John Hansen asks the PSC to remember that TransCanada actively lobbied against all of the Legislature’s efforts to establish a state siting and routing process. “They undermined their own credibility in the lawmaking process when they knowingly misrepresented the legal fact that oil pipeline and siting is a state responsibility and obligation. They did so after NeFU and the Nebraska Sierra Club circulated an on point Congressional Research Service legal study that concluded that siting and routing was the responsibility of the Nebraska Legislature. They undermined their credibility with landowners when they misrepresented simple facts as to who had signed easements, the eminent domain process, and their own legal status by threatened to use the eminent domain process when they had no such authority. The way TransCanada has treated Nebraska landowners is shameful. Nebraska should not reward such inappropriate corporate behavior,” Hansen said.
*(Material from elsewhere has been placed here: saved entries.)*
(** X5.  A request that runs alone on a connection with no transaction
    open touches one account only: whatever its outcome, the request of
    a user leaves every account row with another identifier, and the
    history recorded under every other account identifier, as they
    were. *)
Theorem other_accounts_are_untouched e user body db account id :
  journal db = None →
  account_of user db = Some account →
  id ≠ acc_id account →
  filter (λ a, acc_id a = id) (accounts (live (post_transaction e user body db).1))
  = filter (λ a, acc_id a = id) (accounts (live db))
  ∧ history id (post_transaction e user body db).1 = history id db.
Proof.
  intros Hj Hacc Hid.
  destruct (post_transaction e user body db) as [db' r] eqn:Hpost. simpl.
  destruct (post_transaction_atomic _ _ _ _ _ _ Hj Hpost)
    as [(tid & nb & ->) | ->]; [| done].
  apply post_transaction_accepted in Hpost
    as (account' & _ & _ & _ & _ & Hacc' & _ & _ & _ & _ & ->).
  rewrite Hacc in Hacc'. injection Hacc' as <-.
  unfold committed, history. simpl. split.
  - induction (accounts (live db)) as [| a l IH]; [done |].
    rewrite fmap_cons. unfold set_balance at 1.
    destruct (decide (acc_id a = acc_id account)) as [Hsame | Hother].
    + rewrite !filter_cons_False by (simpl; congruence). exact IH.
    + by rewrite !filter_cons, IH.
  - rewrite filter_app, filter_cons, filter_nil. simpl.
    rewrite decide_False by congruence. by rewrite app_nil_r.
Qed.

Lemma other_accounts_are_untouched_witness :
  filter (λ a, acc_id a = "a2")
    (accounts (live (post_transaction (quiet "t1" 1) customer
                       (withdrawal_of (JNum (Fin 1200))) seeded).1))
  = filter (λ a, acc_id a = "a2") (accounts (live seeded))
  ∧ history "a2"
      (post_transaction (quiet "t1" 1) customer
         (withdrawal_of (JNum (Fin 1200))) seeded).1
    = history "a2" seeded.
Proof.
  apply (other_accounts_are_untouched (quiet "t1" 1) customer
           (withdrawal_of (JNum (Fin 1200))) seeded
           (mk_account "a1" "u1" (JNum (Fin 5000)) 0) "a2");
    [reflexivity | reflexivity | discriminate].
Defined.

(** X6.  A customer's request with an amount the validation turns away
    (missing, null, NaN, zero or negative), or with a type that is
    neither "deposit" nor "withdrawal", is answered 400 and the database
    is exactly as it was. *)
Theorem malformed_request_changes_nothing e user body db :
  user_role user = "customer" →
  invalid_amount (body_amount body)
  ∨ (body_type body ≠ JStr "deposit" ∧ body_type body ≠ JStr "withdrawal") →
  ∃ message,
    post_transaction e user body db = (db, Reply 400 (ErrorJson message)).
Proof.
  intros Hrole [Hamount | [Hd Hw]].
  - exists "Invalid transaction data".
    by apply post_transaction_invalid_amount.
  - open_handler. rewrite Hrole. simpl.
    rewrite (bool_decide_eq_false_2 _ Hd), (bool_decide_eq_false_2 _ Hw).
    simpl.
    destruct (negb (ToBoolean (body_type body)) || _ || _); eauto.
Qed.

Lemma malformed_request_changes_nothing_witness :
  ∃ message,
    post_transaction (quiet "t4" 4) customer
      (mk_body (JStr "transfer") (JNum (Fin 100)) JUndefined) ledger
    = (ledger, Reply 400 (ErrorJson message)).
Proof.
  apply malformed_request_changes_nothing; [reflexivity |].
  right. split; discriminate.
Defined.

End ServerRoute.

(** ** Sign-in and the banker's routes *)

Section BankFacts.
Import JS Server Bank Scenario Branch.

Lemma NoDup_fmap_elem {A B} (f : A → B) (l : list A) x y :
  NoDup (f <$> l) → x ∈ l → y ∈ l → f x = f y → x = y.
Proof.
  intros Hnd Hx Hy Hf.
  apply list_elem_of_lookup in Hx as [i Hi].
  apply list_elem_of_lookup in Hy as [j Hj].
  assert (i = j) as ->; [| congruence].
  eapply NoDup_lookup; [exact Hnd | |].
  - rewrite list_lookup_fmap, Hi. reflexivity.
  - rewrite list_lookup_fmap, Hj. simpl. by rewrite Hf.
Qed.

(** With one account per user, the account a user's requests operate on
    is the user's only account. *)
Lemma account_of_unique user db a :
  NoDup (acc_user_id <$> accounts (live db)) →
  a ∈ accounts (live db) →
  acc_user_id a = user_id user →
  account_of user db = Some a.
Proof.
  intros Hnd Ha Hu. unfold account_of.
  destruct (list_find _ _) as [[i a'] |] eqn:Hfind; simpl.
  - apply list_find_Some in Hfind as (Hi & Hu' & _).
    f_equal. eapply (NoDup_fmap_elem acc_user_id); eauto.
    + eapply list_elem_of_lookup_2; eauto.
    + congruence.
  - apply list_find_None in Hfind.
    rewrite Forall_forall in Hfind. by destruct (Hfind _ Ha).
Qed.

Lemma elem_of_joined keep users db v :
  v ∈ joined keep users db
  ↔ ∃ u a, u ∈ users ∧ keep u = true ∧ a ∈ accounts (live db)
           ∧ acc_user_id a = reg_id u
           ∧ v = mk_customer_view (reg_id u) (reg_username u) (reg_email u)
                   (acc_balance a) (reg_created_at u).
Proof.
  unfold joined. rewrite list_elem_of_bind. split.
  - intros (u & Hv & Hu). apply list_elem_of_filter in Hu as [Hk Hu].
    apply list_elem_of_bind in Hv as (a & Hv & Ha).
    apply list_elem_of_filter in Ha as [Hua Ha].
    apply list_elem_of_singleton in Hv. eauto 10.
  - intros (u & a & Hu & Hk & Ha & Hua & ->).
    exists u. split; [| by apply list_elem_of_filter].
    apply list_elem_of_bind. exists a.
    split; [by apply list_elem_of_singleton | by apply list_elem_of_filter].
Qed.

(** X7.  No user can use both families of routes: for every user,
    either the three customer routes all answer 403 and leave the
    database as it is, or the four banker routes all answer 403. *)
Theorem routes_are_separated_by_role user :
  (∀ e body db,
      get_balance e user db = (db, Reply 403 (ErrorJson "Access denied"))
      ∧ get_transactions e user db
        = (db, Reply 403 (ErrorJson "Access denied"))
      ∧ post_transaction e user body db
        = (db, Reply 403 (ErrorJson "Access denied")))
  ∨ (∀ e id users db,
        banker_customers e user users db
        = Answer 403 (Failure "Access denied")
        ∧ banker_customer e user id users db
          = Answer 403 (Failure "Access denied")
        ∧ banker_customer_transactions e user id db
          = (db, Reply 403 (ErrorJson "Access denied"))
        ∧ banker_stats e user users db
          = Answer 403 (Failure "Access denied")).
Proof.
  destruct (decide (user_role user = "customer")) as [Hrole | Hrole].
  - right. intros e id users db.
    unfold banker_customers, banker_customer, banker_customer_transactions,
      banker_stats.
    rewrite Hrole. done.
  - left. intros e body db.
    unfold get_balance, get_transactions, post_transaction,
      post_transaction_try, ret.
    by rewrite (bool_decide_eq_false_2 _ Hrole).
Qed.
NeFU urges the Nebraska Public Service Commission to reject TransCanada’s Preferred Route. The route is a foolish and unnecessary shortcut that endangers the world’s largest underground water supply, the fragile and remote Niobrara River basin, Nebraska’s agricultural economy, and the downstream water consumers. The Public Service Commission should force TransCanada to use the established, safer, more appropriate route they already have in place in eastern Nebraska.
Nebraska Farmers Union is a general farm organization with 3,500 farm and ranch family members dedicated to protecting and enhancing the economic well-being and quality of life for family farmers and ranchers, and their rural communities. Since 1913, Nebraska Farmers Union has helped organize over 445 cooperatives.